| |
A tous ceux qui (jusqu’au 22 mars)
le 12/03/2026
au
théâtre du Soleil – Cartoucherie de Vincennes, route du champ de manoeuvre 75012 Paris (du mercredi au samedi à 20h et dimanche à 16h)
Mise en scène de Timothée de Fombelle avec Laetitia de Fombelle écrit par Noëlle Renaude
On n’en sort plus : voici un nouvel avatar du théâtre à la Fregoli, où une seule comédienne s’empare de nombreux personnages. Ici, c’est presque une forme de record : ce n’est pas moins de trente-cinq membres d’une même famille que Laetitia de Fombelle choisit d’interpréter. Surgissant de derrière des épis de blés, ils et elles rentrent sur scène par ordre de séniorité : la première a 4 ans, et le dernier 100 ans. Femmes et hommes, filles et garçons, jeunes et vieux, ils sont tous réunis à l’occasion d’une fête de famille estivale dont les campagnes ont le secret. Noëlle Renaude, l’autrice, a choisi de situer l’action de sa pièce dans les années 40, et fait défiler ainsi un(e) par un(e), mais aussi parfois en groupe, des cousin(e)s, neveux, nièces, conjoint(e)s, maris, épouses qui vont nous parler. Comme dans un photomaton, chacun et chacune a son moment sous la lumière : une phrase, un instant, une minute, mais ça défile vite, très vite, trop vite pour que l’on s’attache aux personnages. Dans le texte de présentation, Laetitia De Fombelle l’affirme pourtant : « il faut que l’interprète laisse aux personnages le temps de lui dire ses secrets ». Ca n’est hélas pas le cas ici ! Quand le texte n’est tout simplement pas inaudible (nous étions pourtant au 3ème rang), il n’arrive à dégager aucune émotion, et les tentatives d’intonations visant à différencier les personnages ne fonctionnent pas vraiment.
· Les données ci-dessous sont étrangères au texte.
(** * bloat: per-directory disk usage totals

    A shallow embedding of [main.go] (package main of lpar/bloat) and the
    properties of its accumulator.

    Layout: the Go library pieces the program calls ([path/filepath] on a
    Unix host, [sort.Slice], [filepath.Walk]) come first, then the program
    itself ([DirInfo], [Bloat], [NewBloat], [Sort], [AddBloat], [AddFile],
    [Scan], [Report], [main]), then the vocabulary of the properties, then
    the lemmas and theorems. *)

From Stdlib Require Import ZArith Lia Bool Ascii Sorted.
From stdpp Require Import gmap strings list fin_maps.

(** ** int64

    [DirInfo.Bytes] is a Go [int64]: a value is a [Z] in the 64-bit signed
    range and [+=] wraps around. *)

Definition wrap64 (z : Z) : Z := ((z + 2 ^ 63) mod 2 ^ 64 - 2 ^ 63)%Z.
Definition add64 (x y : Z) : Z := wrap64 (x + y).
Definition int64 (z : Z) : Prop := (- 2 ^ 63 <= z < 2 ^ 63)%Z.

(** ** path/filepath (Unix)

    [filepath.Dir] is the parent function of [AddFile]. Go strings are byte
    sequences: the functions work on [list ascii], and [Clean] and [Dir]
    wrap them for [string]. There is no volume name on Unix, and the
    separator is the slash. *)

Module filepath.

Definition Separator : ascii := "/"%char.

(** [os.IsPathSeparator] *)
Definition IsPathSeparator (c : ascii) : bool := Ascii.eqb Separator c.

Definition is_dot (c : ascii) : bool := Ascii.eqb c "."%char.

(** [lazybuf]: the output of [Clean] is the buffer up to its write index
    [w]. The model keeps those [w] bytes as a list, so [w] is its length,
    [append] adds at the end and [index i] reads byte [i]. *)
Definition index (buf : list ascii) (i : nat) : ascii := nth i buf "000"%char.

(** The loop of the [..] case, entered after [out.w--]:
    [for out.w > dotdot && !os.IsPathSeparator(out.index(out.w)) { out.w-- }].
    The result is the final write index. *)
Fixpoint backtrack (buf : list ascii) (dotdot w : nat) : nat :=
  match w with
  | 0 => 0
  | S w' =>
      if (dotdot <? w)%nat && negb (IsPathSeparator (index buf w))
      then backtrack buf dotdot w' else w
  end.

(** [r == n || os.IsPathSeparator(path[r])] for the bytes still to read. *)
Definition end_or_sep (rest : list ascii) : bool :=
  match rest with
  | [] => true
  | c :: _ => IsPathSeparator c
  end.

(** The copy loop of the default case:
    [for ; r < n && !os.IsPathSeparator(path[r]); r++ { out.append(path[r]) }].
    Returns the bytes copied and the bytes left. *)
Fixpoint element (rest : list ascii) : list ascii * list ascii :=
  match rest with
  | [] => ([], [])
  | c :: rest' =>
      if IsPathSeparator c then ([], rest)
      else let '(e, r) := element rest' in (c :: e, r)
  end.

(** The main loop of [Clean], [for r < n { switch { ... } }]. [rest] is
    [path[r:]]; every turn reads at least one byte, so [len(path)] turns
    are enough and the model takes that as [fuel]. *)
Fixpoint clean_loop (fuel : nat) (rooted : bool) (rest out : list ascii)
    (dotdot : nat) : list ascii :=
  match fuel, rest with
  | 0, _ | _, [] => out
  | S fuel', c :: rest1 =>
      if IsPathSeparator c then
        (* empty path element *)
        clean_loop fuel' rooted rest1 out dotdot
      else if is_dot c && end_or_sep rest1 then
        (* . element *)
        clean_loop fuel' rooted rest1 out dotdot
      else if is_dot c && is_dot (hd "000"%char rest1) && end_or_sep (tl rest1) then
        (* .. element: remove to last separator *)
        let rest2 := tl rest1 in
        if (dotdot <? length out)%nat then
          (* can backtrack *)
          let w := backtrack out dotdot (length out - 1) in
          clean_loop fuel' rooted rest2 (take w out) dotdot
        else if negb rooted then
          (* cannot backtrack, but not rooted, so append .. element *)
          let out1 := if (0 <? length out)%nat then out ++ [Separator] else out in
          let out2 := out1 ++ ["."%char; "."%char] in
          clean_loop fuel' rooted rest2 out2 (length out2)
        else
          clean_loop fuel' rooted rest2 out dotdot
      else
        (* real path element: add slash if needed, copy element *)
        let out1 :=
          if (rooted && negb (length out =? 1)%nat)
             || (negb rooted && negb (length out =? 0)%nat)
          then out ++ [Separator] else out in
        let '(e, rest') := element rest in
        clean_loop fuel' rooted rest' (out1 ++ e) dotdot
  end.

(** [filepath.Clean] on bytes. A rooted path starts the buffer with the
    separator and reads from index 1 with [dotdot = 1]. *)
Definition clean (path : list ascii) : list ascii :=
  match path with
  | [] => ["."%char]
  | c :: rest =>
      let rooted := IsPathSeparator c in
      let out :=
        if rooted then clean_loop (length path) true rest [Separator] 1
        else clean_loop (length path) false path [] 0 in
      (* Turn empty string into "." *)
      if (length out =? 0)%nat then ["."%char] else out
  end.

(** The scan of [Dir], [i := len(path) - 1; for i >= 0 &&
    !os.IsPathSeparator(path[i]) { i-- }], started at [n = i + 1]; the
    result is [i + 1]. *)
Fixpoint last_sep (path : list ascii) (n : nat) : nat :=
  match n with
  | 0 => 0
  | S i => if IsPathSeparator (index path i) then n else last_sep path i
  end.

(** [filepath.Dir] on bytes: [Clean(path[:i+1])]. *)
Definition dir (path : list ascii) : list ascii :=
  clean (take (last_sep path (length path)) path).

Definition Clean (path : string) : string :=
  String.string_of_list_ascii (clean (String.list_ascii_of_string path)).

Definition Dir (path : string) : string :=
  String.string_of_list_ascii (dir (String.list_ascii_of_string path)).

End filepath.

(** ** sort.Slice

    The library sorts short slices by insertion: element [i] is swapped
    towards the front while [less(j, j-1)] holds. [bubble] is that inner
    loop on the already sorted prefix, held last element first. Elements
    are compared through [less] on their values. *)

Fixpoint bubble {A} (less : A → A → bool) (x : A) (sorted : list A) : list A :=
  match sorted with
  | [] => [x]
  | y :: sorted' => if less x y then y :: bubble less x sorted' else x :: sorted
  end.

Definition sort_Slice {A} (less : A → A → bool) (data : list A) : list A :=
  rev (fold_left (λ sorted x, bubble less x sorted) data []).

(** ** The accumulator *)

(** [DirInfo] stores the amount of file bloat under a single directory. *)
Record DirInfo := mkDirInfo { Path : string; Bytes : Z }.

(** [Bloat]. [DirMap] and [Dirs] hold pointers [*DirInfo]; the records live
    in [heap], in allocation order, and a pointer is an index into it, so
    that a record reached through [Dirs] is the very record of the map. *)
Record Bloat := mkBloat {
  heap : list DirInfo;
  DirMap : gmap string nat;
  Dirs : list nat;
  Abs : bool
}.

Definition NewBloat (absmode : bool) : Bloat :=
  {| heap := []; DirMap := ∅; Dirs := []; Abs := absmode |}.

(** Reading through a pointer. Go has no dangling pointers; the default
    only makes the function total. *)
Definition deref (h : list DirInfo) (p : nat) : DirInfo :=
  default {| Path := ""; Bytes := 0 |} (h !! p).

(** [info.Bytes += bytes] *)
Definition add_bytes (bytes : Z) (info : DirInfo) : DirInfo :=
  {| Path := Path info; Bytes := add64 (Bytes info) bytes |}.

Definition AddBloat (b : Bloat) (dir : string) (bytes : Z) : Bloat :=
  match DirMap b !! dir with
  | None =>
      let info := length (heap b) in
      {| heap := heap b ++ [ {| Path := dir; Bytes := bytes |} ];
         DirMap := <[dir := info]> (DirMap b);
         Dirs := Dirs b; Abs := Abs b |}
  | Some info =>
      {| heap := alter (add_bytes bytes) info (heap b);
         DirMap := DirMap b; Dirs := Dirs b; Abs := Abs b |}
  end.

(** The [for] loop of [AddFile]; [None] when [fuel] turns of the loop body
    did not reach the [break]. *)
Fixpoint AddFile_loop (fuel : nat) (b : Bloat) (dir ldir : string) (bytes : Z)
    : option Bloat :=
  match fuel with
  | 0 => None
  | S fuel' =>
      let dir := filepath.Dir dir in
      if decide (ldir = dir) then Some b
      else AddFile_loop fuel' (AddBloat b dir bytes) dir dir bytes
  end.

(** The number of separators in a path, and the depth of a path: the
    number of its slash-separated components, as
    [len(strings.Split(path, "/"))] counts them. *)
Definition slashes (path : list ascii) : nat :=
  count_occ Ascii.ascii_dec path filepath.Separator.

Definition depth (path : string) : nat :=
  S (slashes (String.list_ascii_of_string path)).

(** [AddFile], run with one turn more than the depth of the path;
    [AddFile_loop_terminates] shows that the loop has left by then. *)
Definition AddFile (b : Bloat) (path : string) (bytes : Z) : Bloat :=
  default b (AddFile_loop (S (depth path)) b path path bytes).

(** [Sort]. [range b.DirMap] visits the entries in an unspecified order:
    [Sort_from] takes the order as a list, [Sort] uses the order of
    [map_to_list]. *)
Definition bloatier (h : list DirInfo) (x y : nat) : bool :=
  (Bytes (deref h y) <? Bytes (deref h x))%Z.

Definition Sort_from (b : Bloat) (order : list (string * nat)) : Bloat :=
  {| heap := heap b; DirMap := DirMap b;
     Dirs := sort_Slice (bloatier (heap b)) (snd <$> order);
     Abs := Abs b |}.

Definition Sort (b : Bloat) : Bloat := Sort_from b (map_to_list (DirMap b)).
Alors, dans ce long défilé de visages identiques (celui de la seule et unique comédienne sur le plateau), on essaye de s’accrocher à un nom, à un semblant d’anecdotes. Mais, le temps de s’en souvenir, c’est trop tard, deux ou trois personnages ont défilé entretemps. Et le regret est d’autant plus vif que tout ici est pensé avec soin : le décor fait de vrais épis de blés (bio, nous dit-on !) est superbe, le cercle de jeu, fait de grains de blé répandus au sol fonctionne parfaitement, et les atmosphères, sonores, musicales et lumineuses sont particulièrement soignées. On se prend donc à penser ce qu’une œuvre un peu moins ambitieuse mais plus réaliste aurait pu faire de ce texte en confiant à un comédien plus chevronné ou bien à un peu plus de comédiens cette multiplicité de rôles.